* _Your instructions_
For the string "option", search the entries below and copy every line where it appears.

------------------------------------------------

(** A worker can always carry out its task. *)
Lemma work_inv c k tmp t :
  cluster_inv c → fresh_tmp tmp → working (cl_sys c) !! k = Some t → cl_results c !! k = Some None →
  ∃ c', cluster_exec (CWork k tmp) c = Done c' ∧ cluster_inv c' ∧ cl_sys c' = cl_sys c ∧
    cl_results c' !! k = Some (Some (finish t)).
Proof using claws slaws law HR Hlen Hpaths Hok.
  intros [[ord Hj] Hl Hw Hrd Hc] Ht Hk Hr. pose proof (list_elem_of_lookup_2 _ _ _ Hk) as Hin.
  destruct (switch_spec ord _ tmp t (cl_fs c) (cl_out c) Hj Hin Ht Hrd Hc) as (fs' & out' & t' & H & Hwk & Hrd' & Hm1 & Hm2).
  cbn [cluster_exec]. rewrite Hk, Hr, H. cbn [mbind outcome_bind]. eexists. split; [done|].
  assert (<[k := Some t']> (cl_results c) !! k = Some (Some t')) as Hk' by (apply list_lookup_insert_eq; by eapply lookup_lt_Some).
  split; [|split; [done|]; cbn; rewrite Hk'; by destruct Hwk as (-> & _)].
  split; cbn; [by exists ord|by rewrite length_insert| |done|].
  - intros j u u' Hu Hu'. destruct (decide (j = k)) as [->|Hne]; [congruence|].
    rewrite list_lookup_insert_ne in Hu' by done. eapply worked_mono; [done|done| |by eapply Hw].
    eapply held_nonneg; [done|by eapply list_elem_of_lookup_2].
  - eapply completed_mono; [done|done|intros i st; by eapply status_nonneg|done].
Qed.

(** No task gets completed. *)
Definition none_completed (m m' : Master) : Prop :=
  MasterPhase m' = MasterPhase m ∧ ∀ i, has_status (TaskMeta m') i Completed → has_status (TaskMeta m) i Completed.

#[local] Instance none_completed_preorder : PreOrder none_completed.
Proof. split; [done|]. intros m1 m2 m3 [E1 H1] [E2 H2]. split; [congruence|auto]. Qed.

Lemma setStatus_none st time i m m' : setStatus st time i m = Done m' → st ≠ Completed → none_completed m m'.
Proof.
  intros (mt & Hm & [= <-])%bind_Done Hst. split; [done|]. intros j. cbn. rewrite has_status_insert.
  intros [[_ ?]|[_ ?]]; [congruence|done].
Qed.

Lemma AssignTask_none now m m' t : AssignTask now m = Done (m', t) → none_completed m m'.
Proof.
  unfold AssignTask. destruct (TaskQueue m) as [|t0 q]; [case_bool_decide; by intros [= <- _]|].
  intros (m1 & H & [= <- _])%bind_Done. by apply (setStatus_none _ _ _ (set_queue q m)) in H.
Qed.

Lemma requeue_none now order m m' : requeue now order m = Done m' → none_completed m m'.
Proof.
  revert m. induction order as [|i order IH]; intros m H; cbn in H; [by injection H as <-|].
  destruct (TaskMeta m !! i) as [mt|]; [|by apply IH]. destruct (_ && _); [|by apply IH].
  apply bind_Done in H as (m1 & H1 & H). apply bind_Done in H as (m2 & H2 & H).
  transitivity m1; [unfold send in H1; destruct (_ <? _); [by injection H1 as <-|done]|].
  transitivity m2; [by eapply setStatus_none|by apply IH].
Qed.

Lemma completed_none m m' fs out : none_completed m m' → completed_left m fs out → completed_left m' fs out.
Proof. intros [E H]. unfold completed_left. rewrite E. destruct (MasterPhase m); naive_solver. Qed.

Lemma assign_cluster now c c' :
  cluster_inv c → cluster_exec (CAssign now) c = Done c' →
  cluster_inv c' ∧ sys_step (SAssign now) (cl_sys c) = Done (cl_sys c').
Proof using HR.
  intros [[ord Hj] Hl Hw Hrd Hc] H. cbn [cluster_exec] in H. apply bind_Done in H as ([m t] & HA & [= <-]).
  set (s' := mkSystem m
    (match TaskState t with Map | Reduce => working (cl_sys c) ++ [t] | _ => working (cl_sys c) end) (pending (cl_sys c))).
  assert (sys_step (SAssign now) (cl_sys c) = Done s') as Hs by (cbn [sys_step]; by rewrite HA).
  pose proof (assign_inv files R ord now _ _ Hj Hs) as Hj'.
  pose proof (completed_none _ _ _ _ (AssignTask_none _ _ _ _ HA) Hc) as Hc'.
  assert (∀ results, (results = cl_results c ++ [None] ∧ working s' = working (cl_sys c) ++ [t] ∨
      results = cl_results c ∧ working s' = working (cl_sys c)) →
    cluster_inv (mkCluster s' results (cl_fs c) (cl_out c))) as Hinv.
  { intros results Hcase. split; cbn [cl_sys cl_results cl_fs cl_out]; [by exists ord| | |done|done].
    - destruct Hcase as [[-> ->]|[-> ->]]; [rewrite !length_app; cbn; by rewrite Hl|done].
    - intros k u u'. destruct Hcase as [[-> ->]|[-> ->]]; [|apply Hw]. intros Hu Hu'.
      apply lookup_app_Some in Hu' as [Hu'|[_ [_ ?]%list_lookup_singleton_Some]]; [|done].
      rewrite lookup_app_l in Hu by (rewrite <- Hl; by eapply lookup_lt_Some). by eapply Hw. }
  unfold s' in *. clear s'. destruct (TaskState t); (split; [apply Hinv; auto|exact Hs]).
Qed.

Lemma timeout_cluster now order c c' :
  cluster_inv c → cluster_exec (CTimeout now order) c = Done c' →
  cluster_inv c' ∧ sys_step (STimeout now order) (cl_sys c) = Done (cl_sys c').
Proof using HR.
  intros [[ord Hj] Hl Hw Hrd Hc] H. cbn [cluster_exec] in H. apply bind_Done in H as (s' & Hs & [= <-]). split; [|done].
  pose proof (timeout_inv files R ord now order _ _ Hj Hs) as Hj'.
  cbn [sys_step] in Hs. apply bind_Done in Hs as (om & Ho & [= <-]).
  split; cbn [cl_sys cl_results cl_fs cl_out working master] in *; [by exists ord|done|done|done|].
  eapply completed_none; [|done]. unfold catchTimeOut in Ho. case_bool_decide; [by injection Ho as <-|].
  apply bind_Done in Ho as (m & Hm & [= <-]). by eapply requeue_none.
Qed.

------------------------------------------------

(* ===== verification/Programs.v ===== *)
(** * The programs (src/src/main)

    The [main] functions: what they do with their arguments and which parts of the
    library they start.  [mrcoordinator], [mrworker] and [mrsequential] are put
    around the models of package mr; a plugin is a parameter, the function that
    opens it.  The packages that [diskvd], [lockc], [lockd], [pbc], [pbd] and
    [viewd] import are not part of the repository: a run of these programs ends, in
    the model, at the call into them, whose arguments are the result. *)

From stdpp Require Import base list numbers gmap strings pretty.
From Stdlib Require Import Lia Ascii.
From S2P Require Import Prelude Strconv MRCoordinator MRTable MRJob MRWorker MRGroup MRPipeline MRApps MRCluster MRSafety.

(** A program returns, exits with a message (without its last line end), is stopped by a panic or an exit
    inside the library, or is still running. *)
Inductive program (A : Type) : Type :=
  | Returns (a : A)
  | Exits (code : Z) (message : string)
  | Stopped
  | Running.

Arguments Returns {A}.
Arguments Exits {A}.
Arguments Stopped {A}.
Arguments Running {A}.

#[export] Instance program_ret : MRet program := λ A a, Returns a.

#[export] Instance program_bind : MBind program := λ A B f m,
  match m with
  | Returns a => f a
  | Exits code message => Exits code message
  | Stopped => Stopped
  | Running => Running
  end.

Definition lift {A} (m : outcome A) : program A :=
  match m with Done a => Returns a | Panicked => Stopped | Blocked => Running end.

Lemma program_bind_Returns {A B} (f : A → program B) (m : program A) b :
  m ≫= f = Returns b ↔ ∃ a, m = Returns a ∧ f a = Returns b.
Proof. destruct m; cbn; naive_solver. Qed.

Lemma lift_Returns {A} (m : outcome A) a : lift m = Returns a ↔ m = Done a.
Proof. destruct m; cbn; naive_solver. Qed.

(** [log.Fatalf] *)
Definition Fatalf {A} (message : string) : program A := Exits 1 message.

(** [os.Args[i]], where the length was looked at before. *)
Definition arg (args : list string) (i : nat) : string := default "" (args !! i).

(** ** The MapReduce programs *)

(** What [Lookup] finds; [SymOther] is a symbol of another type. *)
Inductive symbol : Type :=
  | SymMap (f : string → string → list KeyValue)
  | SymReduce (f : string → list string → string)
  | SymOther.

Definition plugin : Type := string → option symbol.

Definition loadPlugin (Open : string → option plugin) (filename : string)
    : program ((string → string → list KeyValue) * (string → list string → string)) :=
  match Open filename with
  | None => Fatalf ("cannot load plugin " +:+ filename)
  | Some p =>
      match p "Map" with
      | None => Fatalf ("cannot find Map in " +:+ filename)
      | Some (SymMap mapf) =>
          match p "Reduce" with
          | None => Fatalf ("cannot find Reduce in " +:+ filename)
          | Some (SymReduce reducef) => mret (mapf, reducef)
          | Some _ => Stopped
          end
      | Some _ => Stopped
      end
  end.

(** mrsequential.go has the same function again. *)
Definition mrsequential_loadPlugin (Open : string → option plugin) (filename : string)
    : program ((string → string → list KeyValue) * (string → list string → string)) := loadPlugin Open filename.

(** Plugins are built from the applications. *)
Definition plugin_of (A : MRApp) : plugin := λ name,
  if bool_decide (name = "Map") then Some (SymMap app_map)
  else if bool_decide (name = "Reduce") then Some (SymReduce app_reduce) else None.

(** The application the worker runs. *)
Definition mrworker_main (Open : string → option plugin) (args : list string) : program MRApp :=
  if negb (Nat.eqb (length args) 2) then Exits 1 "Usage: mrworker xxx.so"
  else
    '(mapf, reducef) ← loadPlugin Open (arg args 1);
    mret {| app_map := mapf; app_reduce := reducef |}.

------------------------------------------------

* _Exercise answer_
Definition plugin : Type := string → option symbol.
Definition loadPlugin (Open : string → option plugin) (filename : string)
Definition mrsequential_loadPlugin (Open : string → option plugin) (filename : string)
Definition mrworker_main (Open : string → option plugin) (args : list string) : program MRApp :=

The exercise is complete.